(** X19.  One active session per user over the socket: once
    [initiate_session] has opened a session for a user who had none, the
    user's active session is the new one, the table is occupied by it, and
    every further [initiate_session] or [scan_qr_code] of that user, at any
    table, is refused with one [error] event and without a write. *)
Theorem socket_one_session_per_user now newId tableId userId st table user :
  tableId <> "" -> userId <> "" ->
  findOne (fun t => String.eqb (Table.tableId t) tableId) (tables st) = Some table ->
  Table.isActive table = true ->
  Table.status table = "available" ->
  findById User._id userId (users st) = Some user ->
  activeSessionOf userId st = None ->
  let st1 := initiate_session now newId (Some tableId) (Some userId) st in
  activeSessionOf userId st1
  = Some (TableSession.mk newId None (Some (Table._id table)) (Some userId)
            "active" now None [])
  /\ findById Table._id (Table._id table) (tables st1)
     = Some (Table.with_currentSession (Some newId)
               (Table.with_status "occupied" table))
  /\ forall now' newId' tableId',
       refused st1 (initiate_session now' newId' tableId' (Some userId) st1)
       /\ refused st1 (scan_qr_code now' newId' tableId' (Some userId) st1).
Proof.
  intros Ht Hu Htable Hactive Havail Huser Hfree st1.
  destruct (startSessionSocket_started false now newId tableId userId st table user
              Ht Hu Htable Hactive Havail Huser Hfree)
    as (s1 & E & Hs & Htb & _).
  assert (E1 : st1 = s1).
  { subst st1. unfold initiate_session, try_socket. now rewrite E. }
  rewrite E1. clear E1 st1.
  assert (Hbusy : activeSessionOf userId s1
                  = Some (TableSession.mk newId None (Some (Table._id table))
                            (Some userId) "active" now None [])).
  { unfold activeSessionOf in *. rewrite Hs.
    apply findOne_save_fresh; [exact Hfree|].
    cbn. now rewrite String.eqb_refl. }
  split; [exact Hbusy|]. split.
  - rewrite Htb.
    apply (findById_save Table._id
             (Table.with_currentSession (Some newId)
                (Table.with_status "occupied" table))).
  - intros now' newId' tableId'.
    split.
    + destruct (startSessionSocket_busy false now' newId' tableId' userId s1 _ Hbusy)
        as [Hexit Href].
      revert Hexit Href. unfold initiate_session, try_socket.
      destruct (startSessionSocket false now' newId' tableId' (Some userId) s1)
        as [[| |] s2]; cbn; intros Hexit Href; try discriminate. exact Href.
    + destruct (startSessionSocket_busy true now' newId' tableId' userId s1 _ Hbusy)
        as [Hexit Href].
      revert Hexit Href. unfold scan_qr_code, try_socket.
      destruct (startSessionSocket true now' newId' tableId' (Some userId) s1)
        as [[| |] s2]; cbn; intros Hexit Href; try discriminate. exact Href.
Qed.
(** * rsimusim.dataset: dataset construction from a reconstruction and a gyro stream

    A shallow embedding of [rsimusim/dataset.py].

    - a numpy float is the rational it denotes ([Q]) and its arithmetic is
      exact, with [np.isclose] and [np.allclose] at numpy's default
      tolerances; where a rounded result decides which camera or which
      sample is taken, the rounding is written out: the alignment step
      computes with the rounding [fl] of its collaborators, and the
      resampling has a rounded refinement beside the exact functions
      ([binary64] is the IEEE rounding itself);
    - Python exceptions are values of [exn]; a method that mutates [self]
      is a function from the object's state to the state it leaves behind
      together with its outcome, so that what a failed call has already
      written stays visible;
    - the numeric collaborators (slerp, the gyro integrator, quaternion
      continuity correction) and the spline fitting are opaque. *)

From Stdlib Require Import String ZArith QArith Qabs List Bool Lia Lqa.
From Stdlib Require Import Permutation Sorted DecimalString.
Import ListNotations.

Set Implicit Arguments.

(** ** Exceptions and outcomes *)

Inductive exn : Type :=
| DatasetError (msg : string)
| IndexError
| AttributeError
| TypeError
| ZeroDivisionError
| ValueError
| KeyError.

Inductive result (A : Type) : Type :=
| Ok (a : A)
| Raise (e : exn).

Arguments Ok {A} a.
Arguments Raise {A} e.

(** A method on an object of state [S]: the state after the call is
    returned also when the call raises. *)
Definition Method (S A : Type) : Type := S -> S * result A.

Class Monad (M : Type -> Type) : Type := {
  ret : forall {A}, A -> M A;
  bind : forall {A B}, M A -> (A -> M B) -> M B
}.

#[export] Instance result_Monad : Monad result := {
  ret := fun A a => Ok a;
  bind := fun A B m k => match m with Ok a => k a | Raise e => Raise e end
}.
(** C4.  When no registered factory is compatible with [data], the default
    [vdomMap] throws: [find] returns undefined and reading [view] on it is a
    TypeError, which is the outcome of the function itself (nothing catches or
    replaces it) and leaves the store as it was. *)
Theorem default_vdomMap_no_match (data module : value) (h : heap)
  (factories : list value) :
  viewsFactory_of h module factories ->
  Forall (incompatible h data) factories ->
  default_vdomMap data module h = (Throw TypeError, h).
Proof.
  intros Hvf Hrej.
  destruct (default_vdomMap_run data module h _ Hvf) as (a & Ha & ->).
  now rewrite (array_find_none a _ h factories).
Qed.

End Theorems.

(** ** Further behaviour of the package: failures, edge cases, composition *)

Section Behaviour.
Context `{Host}.

(** *** The module factory *)

(** With a configuration instance that is undefined or null the factory
    throws a TypeError: reading [configInstance.state] fails while the argument
    of the host's constructor is built, so the constructor is not reached; the
    store is left as it is. *)
Theorem moduleCommon_nullish_config (fwd cfg proj : value) (h : heap) :
  nullish cfg = true ->
  moduleCommon fwd cfg proj h = (Throw TypeError, h).
Proof.
  intros Hcfg. unfold moduleCommon, bind.
  now rewrite get_prop_nullish by exact Hcfg.
Qed.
┄┄┄┄┄┄┄┄┄┄
Goal of the exercise: Check each line of the entries for the string "refused". Copy the lines that have it.

Response box:
    table, is refused with one [error] event and without a write. *)
       refused st1 (initiate_session now' newId' tableId' (Some userId) st1)
       /\ refused st1 (scan_qr_code now' newId' tableId' (Some userId) st1).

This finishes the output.